RECORDS FOR THE EXERCISE Block Start

Lemma usage_ok u b : is_byte b -> bytes_ok (be_bytes 4 u ++ [b]) /\ be_bytes 4 u ++ [b] <> [].
Proof.
  intros Hb. split; [apply bytes_ok_app; split; [apply be_bytes_ok|by constructor]|].
  intros Hn. by apply app_nil in Hn as [_ ?].
Qed.

Lemma key_len_aes e k : zlen k = key_len e -> aes_key k.
Proof. intros Hk. destruct e; [left|right|left|right]; exact Hk. Qed.

Lemma derive_ke_ki_ok e key u :
  zlen key = key_len e -> exists k, derive_ke_ki e key u = Ok k /\ aes_key (ke k).
Proof.
  intros Hk. unfold derive_ke_ki. destruct (is_rfc8009 e) eqn:E.
  - assert (exists b b', ke_ki_bits e = (b, b') /\ (b = 128 \/ b = 256) /\ 0 <= b' <= 256 /\ digest e <> Sha1)
      as (b & b' & -> & Hb & Hb' & Hd) by (destruct e; try done; eexists _, _; repeat split; (by left) || (by right) || done || lia).
    destruct (kdf_ok key (be_bytes 4 u ++ [170]) b (digest e) Hd ltac:(lia)) as (k & -> & Hk1).
    cbn [mbind result_bind].
    destruct (kdf_ok key (be_bytes 4 u ++ [85]) b' (digest e) Hd Hb') as (k' & -> & _).
    cbn [mbind result_bind]. eexists. split; [done|]. cbn [ke].
    destruct Hb as [-> | ->]; [left|right]; rewrite Hk1; done.
  - pose proof (key_len_aes e key Hk) as Ha.
    assert (0 <= key_len e) as Hkl by (by destruct e).
    destruct (usage_ok u 170) as [H1 H2]; [unfold is_byte; lia|].
    destruct (dk_ok key _ (key_len e) Ha H1 H2) as (k & -> & Hl); [done|]. cbn [mbind result_bind].
    destruct (usage_ok u 85) as [H3 H4]; [unfold is_byte; lia|].
    destruct (dk_ok key _ (key_len e) Ha H3 H4) as (k' & -> & _); [done|]. cbn [mbind result_bind].
    eexists. split; [done|]. by apply (key_len_aes e).
Qed.

Lemma derive_kc_ok e key u : zlen key = key_len e -> exists k, derive_kc e key u = Ok k.
Proof.
  intros Hk. unfold derive_kc. destruct (is_rfc8009 e) eqn:E.
  - destruct (kdf_ok key (be_bytes 4 u ++ [153]) (kc_bits e) (digest e)) as (k & Hk' & _);
      [by destruct e|destruct e; cbn; lia|by exists k].
  - destruct (usage_ok u 153) as [H1 H2]; [unfold is_byte; lia|].
    destruct (dk_ok key _ (key_len e) (key_len_aes e key Hk) H1 H2) as (k & Hk' & _);
      [by destruct e|by exists k].
Qed.

Lemma hmac_ok e key data :
  exists h, hmac_full (mac_alg e) key data = Ok h /\ zlen (ztake (hmac_len e) h) = hmac_len e /\
    bytes_ok (ztake (hmac_len e) h).
Proof.
  unfold hmac_full. destruct (mac_total (mac_alg e) key data) as (t & -> & Ht & Hok).
  exists t. split; [done|]. split; [apply zlen_ztake; rewrite Ht; destruct e; cbn; lia|by apply bytes_ok_ztake].
Qed.

Lemma checksum_ok e key u m :
  zlen key = key_len e -> exists c, checksum e key u m = Ok c /\ zlen c = hmac_len e /\ bytes_ok c.
Proof.
  intros Hk. unfold checksum. destruct (derive_kc_ok e key u Hk) as [k ->]. cbn [mbind result_bind].
  destruct (hmac_ok e k m) as (h & -> & Hl & Hb). cbn [mbind result_bind]. by eexists.
Qed.

Lemma checksum_len e key u m c : checksum e key u m = Ok c -> zlen c = hmac_len e /\ bytes_ok c.
Proof.
  unfold checksum. intros (k & _ & (h & Hh & [= <-])%bind_ok)%bind_ok.
  destruct (hmac_ok e k m) as (h' & Hh' & ? & ?). rewrite Hh in Hh'. by injection Hh' as <-.
Qed.

Lemma decrypt_split e (c h : bytes) :
  zlen h = hmac_len e -> 16 <= zlen c ->
  (zlen (c ++ h) <? hmac_len e + 16) = false /\
  ztake (zlen (c ++ h) - hmac_len e) (c ++ h) = c /\ zdrop (zlen (c ++ h) - hmac_len e) (c ++ h) = h.
Proof.
  intros Hh Hc. rewrite zlen_app. split; [apply Z.ltb_ge; lia|].
  split; [apply ztake_app_exact|apply zdrop_app_exact]; lia.
Qed.

Lemma encrypt_decrypt e key u conf pt :
  zlen key = key_len e -> zlen conf = 16 ->
  exists c, encrypt (Some conf) e key u pt = Ok c /\ decrypt e key u c = Ok pt /\
    zlen c = 16 + zlen pt + hmac_len e.
Proof.
  intros Hk Hconf. destruct (derive_ke_ki_ok e key u Hk) as (keys & Hkeys & Hke).
  pose proof (zlen_nonneg pt).
  destruct (cts_roundtrip (ke keys) zero_iv (conf ++ pt) Hke eq_refl) as (c & Henc & Hlc & Hdec);
    [rewrite zlen_app; lia|]. rewrite zlen_app in Hlc.
  destruct (cipher_size_ok (ke keys) Hke) as [sz Hsz].
  set (signed := if is_rfc8009 e then zero_iv ++ c else conf ++ pt).
  destruct (hmac_ok e (ki keys) signed) as (h & Hh & Hlh & _).
  exists (c ++ ztake (hmac_len e) h).
  destruct (decrypt_split e c (ztake (hmac_len e) h) Hlh) as (Hlt & Hc & Htag); [lia|].
  unfold encrypt, decrypt, aes_cts_encrypt, aes_cts_decrypt.
  rewrite Hlt, Hc, Htag, Hkeys. cbn [ok_or mbind result_bind].
  rewrite Hsz, Henc, Hdec. cbn [ok_or mbind result_bind]. unfold signed in Hh.
  rewrite zlen_app, Hlc, Hlh.
  destruct (is_rfc8009 e); rewrite Hh; cbn [mbind result_bind]; rewrite constant_time_eq_refl; cbn [negb];
    (rewrite (zdrop_app_exact 16) by done); repeat split; lia.
Qed.

(** C36: For every enctype, a key of its length and any 16-byte confounder,
    encryption succeeds, decryption under the same key and usage gives the
    plaintext back, and the ciphertext has the confounder's and the
    checksum's length on top of the plaintext's. *)
Theorem kerberos_encrypt_decrypt e key u conf pt :
  zlen key = key_len e -> zlen conf = 16 ->
  exists c, encrypt (Some conf) e key u pt = Ok c /\ decrypt e key u c = Ok pt /\
    zlen c = 16 + zlen pt + hmac_len e.
Proof. apply encrypt_decrypt. Qed.

(** A ciphertext is only accepted with the right tag: what [decrypt]
    returns is the tail of the CTS decryption of a body whose truncated HMAC,
    under the integrity key of this usage, is the tag at the ciphertext's
    end (over the ciphertext for RFC 8009, over the plaintext for RFC 3962). *)
Theorem kerberos_decrypt_authentic e key u ct pt :
  bytes_ok ct -> decrypt e key u ct = Ok pt ->
  exists keys body tag conf_pt h,
    derive_ke_ki e key u = Ok keys /\ ct = body ++ tag /\ zlen tag = hmac_len e /\
    aes_cts_decrypt (ke keys) zero_iv body = Ok conf_pt /\ pt = zdrop 16 conf_pt /\
    hmac_full (mac_alg e) (ki keys) (if is_rfc8009 e then zero_iv ++ body else conf_pt) = Ok h /\
    tag = ztake (hmac_len e) h.
Proof.
  intros Hct. unfold decrypt. destruct (Z.ltb_spec (zlen ct) (hmac_len e + 16)) as [|Hlen]; [done|].
  set (body := ztake _ ct). set (tag := zdrop _ ct). intros Hd.
  assert (ct = body ++ tag) as Hsplit by (symmetry; apply ztake_zdrop).
  assert (zlen tag = hmac_len e) as Htag
    by (unfold tag; rewrite zlen_zdrop; [lia|destruct e; cbn in *; lia]).
  assert (bytes_ok tag) as Hok by (by apply bytes_ok_zdrop).
  destruct (derive_ke_ki e key u) as [keys|] eqn:Hkeys; [|done]. cbn [mbind result_bind] in Hd.
  exists keys, body, tag. clearbody body tag.
  destruct (is_rfc8009 e).
  - destruct (hmac_ok e (ki keys) (zero_iv ++ body)) as (h & Hh & _ & Hhok).
    rewrite Hh in Hd |- *. cbn [mbind result_bind] in Hd. destruct (constant_time_eq _ _) eqn:Hc; [|done].
    cbn [negb] in Hd. destruct (aes_cts_decrypt _ _ _) as [cp|] eqn:Hcp; [|done]. cbn [mbind result_bind] in Hd.
    injection Hd as <-. apply constant_time_eq_spec in Hc; [|done..]. by exists cp, h.
  - destruct (aes_cts_decrypt _ _ _) as [cp|] eqn:Hcp; [|done]. cbn [mbind result_bind] in Hd.
    destruct (hmac_ok e (ki keys) cp) as (h & Hh & _ & Hhok). rewrite Hh in Hd.
    cbn [mbind result_bind] in Hd. destruct (constant_time_eq _ _) eqn:Hc; [|done].
    injection Hd as <-. apply constant_time_eq_spec in Hc; [|done..]. by exists cp, h.
Qed.

Lemma encrypt_block_bytes key b c :
  bytes_ok key -> bytes_ok b -> aes_cbc_encrypt_block key b = Ok c -> bytes_ok c.
Proof.
  intros Hk Hb. unfold aes_cbc_encrypt_block. intros (x & _ & Hc)%bind_ok.
  destruct (aes_cbc_enc key (replicate 16 0) b) as [y|] eqn:E; [|done]. injection Hc as ->. eapply cbc_bytes; [exact Hk|exact Hb|exact E].
Qed.

Lemma dr_loop_bytes fuel key block out n o :
  bytes_ok key -> bytes_ok block -> bytes_ok out -> dr_loop fuel key block out n = Ok o -> bytes_ok o.
Proof.
  intros Hk. revert block out. induction fuel as [|fuel IH]; intros block out Hb Ho; cbn [dr_loop]; [intros Ho'; by injection Ho' as <-|].
  destruct (zlen out <? n); [|intros Ho'; by injection Ho' as <-]. intros (b & Hx & Hl)%bind_ok.
  pose proof (encrypt_block_bytes _ _ _ Hk Hb Hx) as Hb'. apply (IH b (out ++ b)); [done|apply bytes_ok_app; by split|done].
Qed.

Lemma dk_bytes key constant n o :
  bytes_ok key -> bytes_ok constant -> constant <> [] -> dk key constant n = Ok o -> bytes_ok o.
Proof.
  intros Hk Hc Hne. unfold dk, dr. intros (b & Hx & (l & Hl & [= <-])%bind_ok)%bind_ok.
  assert (bytes_ok (n_fold constant 16)) as Hf by (apply (n_fold_shape constant 16 Hc Hne); lia).
  pose proof (encrypt_block_bytes _ _ _ Hk Hf Hx) as Hb. apply bytes_ok_ztake. eapply dr_loop_bytes; [exact Hk|exact Hb|exact Hb|exact Hl].
Qed.

Lemma kdf_bytes key label k_bits d o : kdf_hmac_sha2 key label k_bits d = Ok o -> bytes_ok o.
Proof.
  unfold kdf_hmac_sha2. intros (alg & _ & Hr)%bind_ok. cbn zeta in Hr. apply bind_ok in Hr as (t & Ht & [= <-]).
  destruct (mac_total alg key (be_bytes 4 1 ++ label ++ [0] ++ be_bytes 4 k_bits)) as (t' & Hm & _ & Hb).
  rewrite Hm in Ht. injection Ht as <-. by apply bytes_ok_ztake.
Qed.

Lemma string_to_key_bytes e pass salt it k : string_to_key e pass salt it = Ok k -> bytes_ok k.
Proof.
  assert (bytes_ok (str "kerberos") /\ str "kerberos" <> []) as [Hb Hne] by (split; [by_decide|done]).
  unfold string_to_key, pbkdf2. destruct (is_rfc8009 e); intros (t & Ht & Hk)%bind_ok; [by eapply kdf_bytes|].
  destruct (pbkdf2_derive _ _ _ _ _) as [t'|] eqn:Hd; [|done]. injection Ht as <-.
  eapply dk_bytes; [by eapply pbkdf2_bytes|done..].
Qed.

(** The derived key and its shape. *)
Lemma string_to_key_ok e pass salt :
  8 <= zlen pass -> 16 <= zlen salt ->
  exists k, string_to_key e pass salt None = Ok k /\ zlen k = key_len e /\ bytes_ok k.
Proof.
  intros Hp Hs.
  assert (bytes_ok (str "kerberos") /\ str "kerberos" <> []) as [Hb Hne] by (split; [by_decide|done]).
  unfold string_to_key, pbkdf2. cbn [default from_option id]. destruct (is_rfc8009 e) eqn:E.
  - destruct (pbkdf2_total (digest e) pass (rfc8009_name e ++ [0] ++ salt) (default_iterations e) (key_len e))
      as (t & -> & Ht); [done|rewrite !zlen_app; pose proof (zlen_nonneg (rfc8009_name e)); change (zlen [0]) with 1; lia
      |by destruct e|by destruct e|]. cbn [ok_or mbind result_bind].
    destruct (kdf_ok t (str "kerberos") (as_u32 (key_len e * 8)) (digest e)) as (k & Hk & Hkl);
      [by destruct e|by destruct e|]. exists k. split; [done|]. split; [rewrite Hkl; by destruct e|by eapply kdf_bytes].
  - destruct (pbkdf2_total (digest e) pass salt (default_iterations e) (key_len e)) as (t & Hd & Ht);
      [done|done|by destruct e|by destruct e|]. pose proof (pbkdf2_bytes _ _ _ _ _ _ Hd) as Htb.
    rewrite Hd. cbn [ok_or mbind result_bind].
    destruct (dk_ok t (str "kerberos") (key_len e)) as (k & Hk & Hkl); [by apply (key_len_aes e)|done|done|by destruct e|].
    exists k. split; [done|]. split; [done|]. eapply dk_bytes; [exact Htb|exact Hb|exact Hne|exact Hk].
Qed.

RECORDS FOR THE EXERCISE Block End

PROBLEM DESCRIPTION:
The line with "as (t & -> & Ht);" through the last line of the entries above: output exactly those lines and nothing else.

RESPONSE TO THE TASK:
      as (t & -> & Ht); [done|rewrite !zlen_app; pose proof (zlen_nonneg (rfc8009_name e)); change (zlen [0]) with 1; lia
      |by destruct e|by destruct e|]. cbn [ok_or mbind result_bind].
    destruct (kdf_ok t (str "kerberos") (as_u32 (key_len e * 8)) (digest e)) as (k & Hk & Hkl);
      [by destruct e|by destruct e|]. exists k. split; [done|]. split; [rewrite Hkl; by destruct e|by eapply kdf_bytes].
  - destruct (pbkdf2_total (digest e) pass salt (default_iterations e) (key_len e)) as (t & Hd & Ht);
      [done|done|by destruct e|by destruct e|]. pose proof (pbkdf2_bytes _ _ _ _ _ _ Hd) as Htb.
    rewrite Hd. cbn [ok_or mbind result_bind].
    destruct (dk_ok t (str "kerberos") (key_len e)) as (k & Hk & Hkl); [by apply (key_len_aes e)|done|done|by destruct e|].
    exists k. split; [done|]. split; [done|]. eapply dk_bytes; [exact Htb|exact Hb|exact Hne|exact Hk].
Qed.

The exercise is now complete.